THE TASK:
For the entries below, print exactly the lines between the line holding "cannot change the" and the line holding "Record platform := mkPlatform", inclusive, and nothing else.
• • • • • • •
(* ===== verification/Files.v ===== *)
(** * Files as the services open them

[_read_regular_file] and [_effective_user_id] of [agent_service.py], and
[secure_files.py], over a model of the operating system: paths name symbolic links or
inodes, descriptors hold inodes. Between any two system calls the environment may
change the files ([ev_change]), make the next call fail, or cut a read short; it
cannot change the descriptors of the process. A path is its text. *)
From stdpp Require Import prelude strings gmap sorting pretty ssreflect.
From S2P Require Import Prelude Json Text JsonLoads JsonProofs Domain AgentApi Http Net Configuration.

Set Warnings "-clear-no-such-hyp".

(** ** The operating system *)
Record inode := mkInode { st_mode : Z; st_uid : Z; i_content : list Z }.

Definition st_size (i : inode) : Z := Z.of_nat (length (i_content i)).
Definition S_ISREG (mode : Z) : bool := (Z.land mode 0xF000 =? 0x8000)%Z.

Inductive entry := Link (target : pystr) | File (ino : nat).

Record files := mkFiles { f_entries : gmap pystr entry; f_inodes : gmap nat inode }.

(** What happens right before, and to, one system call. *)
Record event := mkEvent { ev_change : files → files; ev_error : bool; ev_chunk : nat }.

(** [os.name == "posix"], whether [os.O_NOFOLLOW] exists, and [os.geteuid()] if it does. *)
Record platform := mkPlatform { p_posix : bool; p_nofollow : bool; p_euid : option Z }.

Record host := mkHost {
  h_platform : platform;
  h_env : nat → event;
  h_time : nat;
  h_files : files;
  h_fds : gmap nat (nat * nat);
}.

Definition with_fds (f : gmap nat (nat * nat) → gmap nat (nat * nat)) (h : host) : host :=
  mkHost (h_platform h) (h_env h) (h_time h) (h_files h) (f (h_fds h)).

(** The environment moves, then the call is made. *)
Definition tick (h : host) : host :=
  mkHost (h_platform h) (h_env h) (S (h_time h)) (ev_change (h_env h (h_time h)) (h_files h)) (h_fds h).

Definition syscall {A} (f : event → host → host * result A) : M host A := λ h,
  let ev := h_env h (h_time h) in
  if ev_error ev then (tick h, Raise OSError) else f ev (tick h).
• • • • • • •
WRITTEN RESPONSE:
cannot change the descriptors of the process. A path is its text. *)
From stdpp Require Import prelude strings gmap sorting pretty ssreflect.
From S2P Require Import Prelude Json Text JsonLoads JsonProofs Domain AgentApi Http Net Configuration.

Set Warnings "-clear-no-such-hyp".

(** ** The operating system *)
Record inode := mkInode { st_mode : Z; st_uid : Z; i_content : list Z }.

Definition st_size (i : inode) : Z := Z.of_nat (length (i_content i)).
Definition S_ISREG (mode : Z) : bool := (Z.land mode 0xF000 =? 0x8000)%Z.

Inductive entry := Link (target : pystr) | File (ino : nat).

Record files := mkFiles { f_entries : gmap pystr entry; f_inodes : gmap nat inode }.

(** What happens right before, and to, one system call. *)
Record event := mkEvent { ev_change : files → files; ev_error : bool; ev_chunk : nat }.

(** [os.name == "posix"], whether [os.O_NOFOLLOW] exists, and [os.geteuid()] if it does. *)
Record platform := mkPlatform { p_posix : bool; p_nofollow : bool; p_euid : option Z }.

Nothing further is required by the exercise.